A NAIR nega a forma com se realiza o Direito Positivista atual e preconizado ainda no
ensino jurídico tradicional, que apresenta inversões, contradições, autoritarismo e
coercitividade ainda preconizado nas Faculdades. O normativismo estatal é autoritário a partir
do momento que não houve uma revolução que o investiu de poder normatizador e
sancionador. Também é contraditório no momento em que algumas normas compões o
Direito afirmando que a norma estatal não é o Direito verdadeiro, como no exemplo, citado
pelo conferencista, do Estatuto da OAB que fundamenta o direito de advogar no
reconhecimento da “injustiça da lei” (p.13).
A NAIR não é apenas crítica, ela também é propositiva e renovadora, onde não apenas
se enquadra no positivismo e nem no jusnaturalismo, por meio de cinco proposições: a de que
o Direito é libertador, pois dá livre condição de desenvolvimento do conjunto; que essa
liberdade consciente reflete a dialética dos grupos antagônicos e produz a verdadeira Justiça;
que a legitimidade das normas estão amparados no vetor histórico das sociedades realmente
livres, isso se chama direitos humanos; que o processo de liberdade não pode ser totalmente
controlado por um calhamaço de normas aprisionadoras e limitadoras do Direito e nem pode
estar sob a égide de tutores que determinam e delimitam essa liberdade dentro de uma área
que lhes interessam; e que a positivação oriunda da dialética jurídica proposta não ficará
trancada numa ordem social e seu direito positivo.

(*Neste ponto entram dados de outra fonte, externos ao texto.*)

(* ===== verification/Register.v ===== *)
(** The service that registers accounts: a batch of jobs, each in a process of a
    module, whose accounts go into the pool; the exits a batch borrows from the
    proxy manager ([src/src/register_service.rs]). *)
From S2P Require Import Prelude Text Json Service Accounts Version WatchLog Mihomo.
#[local] Open Scope string_scope.
#[local] Open Scope list_scope.
#[local] Open Scope Z_scope.

Module Register.
Import Service Json.

Definition LOG_SOURCE : string := "register".
Definition MAX_BATCH : nat := 200.
Definition GIVE_UP_AFTER : nat := 3.
Definition MAX_CONCURRENCY : nat := 16.

(** ** The request *)
Record CloudMailConfig := mkCloud {
  cloud_url : string; token : string; admin_email : string; admin_password : string; domain : string
}.
Record TempMailConfig := mkTemp { temp_url : string; api_key : string }.
Record AccountRegisterRequest := mkRequest {
  mailboxes : list string; cloud_mail : option CloudMailConfig; temp_mail : option TempMailConfig; count : nat;
  purpose : Accounts.AccountPurpose; note : string; proxy : option string; mimic : bool; poll_tries : Z;
  poll_interval : number; concurrency : nat; random_node : bool
}.
Definition is_blank (s : string) : bool := String.eqb (trim s) "".
Definition validate_cloud (c : CloudMailConfig) : result WatchServiceError unit :=
  if is_blank (cloud_url c) then Err (InvalidConfig "Cloud Mail 的地址是空的")
  else if negb (String.prefix "http" (trim (cloud_url c))) then Err (InvalidConfig "Cloud Mail 地址要带 http:// 或 https://")
  else if is_blank (token c) && negb (negb (is_blank (admin_email c)) && negb (String.eqb (admin_password c) ""))
  then Err (InvalidConfig "Cloud Mail 要么给开放 API 令牌，要么给管理员邮箱和密码")
  else Ok tt.
Definition validate_temp (t : TempMailConfig) : result WatchServiceError unit :=
  if is_blank (api_key t) then Err (InvalidConfig "临时邮箱的 API key 是空的")
  else if negb (is_blank (temp_url t)) && negb (String.prefix "http" (trim (temp_url t)))
  then Err (InvalidConfig "临时邮箱地址要带 http:// 或 https://")
  else Ok tt.
(** A line of the list that names a mailbox. *)
Definition is_mailbox (line : string) : bool := negb (String.eqb line "") && negb (String.prefix "#" line).
Definition too_many (count : nat) : WatchServiceError :=
  InvalidConfig ("一次最多 " +:+ pretty (Z.of_nat MAX_BATCH) +:+ " 个，这次是 " +:+ pretty (Z.of_nat count)
                 +:+ "；一个号要几分钟，分批跑").
Definition jobs_for (r : AccountRegisterRequest) : result WatchServiceError (list (option string)) :=
  match (match cloud_mail r, temp_mail r with
         | Some cloud, _ => Some (validate_cloud cloud)
         | None, Some temp => Some (validate_temp temp)
         | None, None => None
         end) with
  | Some validated =>
    _ ← validated;
    if Nat.eqb (count r) 0 then Err (InvalidConfig "要注册几个？填个数量")
    else if Nat.ltb MAX_BATCH (count r) then Err (too_many (count r))
    else Ok (repeat None (count r))
  | None =>
    let boxes := List.filter is_mailbox (map trim (mailboxes r)) in
    if Nat.eqb (length boxes) 0
    then Err (InvalidConfig "一个邮箱凭据都没有；每行一个，行首 # 会被跳过。或者换个来源，让它现开")
    else if Nat.ltb MAX_BATCH (length boxes) then Err (too_many (length boxes))
    else Ok (map Some boxes)
  end.
(** [json!] of the settings of a source, and the source a run uses. *)
Definition opt_str (o : option string) : json := match o with Some s => JStr s | None => JNull end.
Definition cloud_json (c : CloudMailConfig) : json :=
  JObj [("base_url", JStr (cloud_url c)); ("token", JStr (token c)); ("admin_email", JStr (admin_email c));
        ("admin_password", JStr (admin_password c)); ("domain", JStr (domain c))].
Definition temp_json (t : TempMailConfig) : json :=
  JObj [("base_url", JStr (temp_url t)); ("api_key", JStr (api_key t))].
Definition probe_params (r : AccountRegisterRequest) : option json :=
  match cloud_mail r, temp_mail r with
  | Some cloud, _ => Some (JObj [("cloud_mail", cloud_json cloud); ("proxy", opt_str (proxy r))])
  | None, Some temp => Some (JObj [("temp_mail", temp_json temp); ("proxy", opt_str (proxy r))])
  | None, None =>
    credential ← List.find is_mailbox (map trim (mailboxes r));
    Some (JObj [("mailbox", JStr credential); ("proxy", opt_str (proxy r))])
  end.
(** The address a credential starts with. *)
Definition separator (c : string) : bool := unicode_space c || String.eqb c "," || String.eqb c "-".
Definition is_address (part : string) : bool :=
  match split_once "@"%char part with
  | Some (local, domain) =>
    negb (String.eqb local "") && contains "."%char domain && negb (String.prefix "." domain)
  | None => false
  end.
Definition address_of (credential : string) : option string :=
  List.find is_address (map (String.concat "") (split_chars separator (chars (trim credential)))).
Definition register_mail_secrets (r : AccountRegisterRequest) (log : WatchLog.WatchLogBuffer) : WatchLog.WatchLogBuffer :=
  let log := fold_left (fun log credential =>
    if is_mailbox (trim credential) then WatchLog.register_secret (trim credential) log else log) (mailboxes r) log in
  let log := match temp_mail r with
             | Some temp => WatchLog.register_secret (trim (api_key temp)) log | None => log end in
  match cloud_mail r with
  | Some cloud => WatchLog.register_secret (admin_password cloud) (WatchLog.register_secret (trim (token cloud)) log)
  | None => log
  end.
Definition reported_email (answer : json) (fallback : string) : string :=
  match get "email" answer ≫= as_str with
  | Some email => if String.eqb email "" then fallback else email
  | None => fallback
  end.
Definition version_hint (reason current : string) : string :=
  match find "151" reason with
  | None => ""
  | Some _ => String (Ascii.ascii_of_nat 10)
      ("151 = 雀魂把客户端版本的下限抬过去了，跟账号、邮箱、出口都无关。这批报的是 " +:+ current
       +:+ "。注册这边没有能登录的账号，探不出新的下限；让牌谱补抓或者采集跑一次，它们撞到同一堵墙会自动探出来存下，之后注册开跑就读到了。")
  end.

(** ** The exits *)
Definition concurrency_for (asked jobs : nat) : nat :=
  Nat.min (Nat.max 1 (Nat.min asked MAX_CONCURRENCY)) (Nat.max jobs 1).
Definition nodes_to_borrow (held alive : list string) (want : nat) : list string :=
  fold_left (fun borrowed node =>
    if Nat.leb want (length borrowed) then borrowed
    else if bool_decide (node ∈ held) || bool_decide (node ∈ borrowed) then borrowed
    else borrowed ++ [node]) alive [].
Definition swap {A} (i j : nat) (l : list A) : list A :=
  match l !! i, l !! j with Some x, Some y => <[j := x]> (<[i := y]> l) | _, _ => l end.
(** [draws]: the random numbers, for each index from the last to the second. *)
Fixpoint shuffle_from (index : nat) (draws : nat -> nat) (l : list string) : list string :=
  match index with
  | O => l
  | S index' => shuffle_from index' draws (swap index (draws index mod S index)%nat l)
  end.
Definition shuffle (draws : nat -> nat) (nodes : list string) : list string := shuffle_from (length nodes - 1) draws nodes.
Definition usable_exits (outbounds : list Mihomo.MihomoOutboundStatus) : list string :=
  map Mihomo.node (List.filter Mihomo.pointed outbounds).

(** ** The state

    [progress] is what the console polls. A batch is the run of one request: its
    exits, the jobs it launched, which are tasks until they give their permit
    back, and the failures since the last success. *)
Record AccountRegisterOutcome := mkOutcome {
  email : string; ok : bool; account_id : option Z; nickname : option string; stage : string; detail : string
}.
#[export] Instance AccountRegisterOutcome_settable : Settable AccountRegisterOutcome := fun r =>
  mkOutcome (email r) (ok r) (account_id r) (nickname r) (stage r) (detail r).
Record AccountRegisterProgress := mkProgress {
  running : bool; total : nat; done : nat; succeeded : nat; failed : nat; current : option string;
  message : option string; outcomes : list AccountRegisterOutcome
}.
#[export] Instance AccountRegisterProgress_settable : Settable AccountRegisterProgress := fun r =>
  mkProgress (running r) (total r) (done r) (succeeded r) (failed r) (current r) (message r) (outcomes r).
Definition no_progress : AccountRegisterProgress := mkProgress false 0 0 0 0 None None [].
Inductive Task :=
| Started (address : string) (mailbox : option string) (node : option string)
| Asking (address : string) (mailbox : option string) (proxy node : option string)
| Settled (outcome : AccountRegisterOutcome)
| Pushed (ok : bool)
| Noted.
Inductive Stage :=
| Claimed | Leasing | Applying | Reading | Preparing | Looping | Draining (stopped : bool)
| Returning (outcome : result WatchServiceError string).
Record Batch := mkBatch {
  request : AccountRegisterRequest; jobs : list (option string); b_generation : nat; at_ : Stage;
  exits : list string; cloud : json; versions : string * string;
  launched : nat; streak : nat; tasks : gmap nat Task
}.
#[export] Instance Batch_settable : Settable Batch := fun r =>
  mkBatch (request r) (jobs r) (b_generation r) (at_ r) (exits r) (cloud r) (versions r) (launched r) (streak r) (tasks r).
Record RegisterService := mkService {
  accounts : Accounts.AccountPool; mihomo : Mihomo.Manager; logs : WatchLog.WatchLogBuffer;
  progress : AccountRegisterProgress; generation : nat; batch : option Batch
}.
#[export] Instance RegisterService_settable : Settable RegisterService := fun r =>
  mkService (accounts r) (mihomo r) (logs r) (progress r) (generation r) (batch r).

(** [finish] counts an outcome; [note_result] is the streak of failures. *)
Definition finish (o : AccountRegisterOutcome) (p : AccountRegisterProgress) : AccountRegisterProgress :=
  if ok o then p <| done ::= S |> <| succeeded ::= S |> else p <| done ::= S |> <| failed ::= S |>.
Definition note_result (ok : bool) (streak : nat) : nat := if ok then O else S streak.
Definition last_failure (p : AccountRegisterProgress) : string :=
  match List.find (fun o => negb (ok o)) (rev (outcomes p)) with
  | Some o => "[" +:+ stage o +:+ "] " +:+ detail o
  | None => "（没记下原因）"
  end.
(** The button: the claim of the progress, and the read of the generation the
    batch then runs under. *)
Definition start (module : result WatchServiceError (string * string)) (r : AccountRegisterRequest) (s : RegisterService)
  : RegisterService * result WatchServiceError unit :=
  match jobs_for r with
  | Err e => (s, Err e)
  | Panic => (s, Panic)
  | Ok jobs =>
    let s := s <| logs ::= register_mail_secrets r |> in
    match module with
    | Err e => (s, Err e)
    | Panic => (s, Panic)
    | Ok _ =>
      if running (progress s) then (s, Err (InvalidConfig "已经有一批在注册了，等它结束或者先停掉"))
      else (s <| progress := no_progress <| running := true |> <| total := length jobs |> |>
              <| batch := Some (mkBatch r jobs 0 Claimed [] JNull ("", "") 0 0 ∅) |>, Ok tt)
    end
  end.
Definition with_batch (f : Batch -> Batch) (s : RegisterService) : RegisterService := s <| batch ::= fmap f |>.
Definition begin_ (b : Batch) (s : RegisterService) : RegisterService :=
  with_batch (fun b => b <| b_generation := generation s |>
    <| at_ := if random_node (request b) then Leasing else Preparing |>) s.
Definition stop (s : RegisterService) : RegisterService * bool :=
  if running (progress s) then (s <| generation ::= S |>, true) else (s, false).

O Direito real e concreto é aquele advindo dos anseios de um povo que o substancia
em norma, e não o contrário, fazendo com o Estado seja influenciado pela liberdade
conscientizada daquele povo. Este Direito é libertador e tem pluralidade jurídica.
5
De tal sorte, o progresso nunca pode ser efetuado dentro da ordem instituída,
mas segundo o processo que a condena à perecebilidade social, tanto quanto
o processo da vida humana também nos condena à perecibilidade biológica –
e até com a mesma ressalva à Lavoisier, de que nada se perde, nem se cria,
senão que tudo se transforma. (p. 26).
O Estado não pode ser o único dono do Direito, afinal a busca da felicidade pessoal
não depende dele, por isso as concepções socialistas de pensadores como Marx e Engels,
podem recuperar a dignidade do Direito e da política.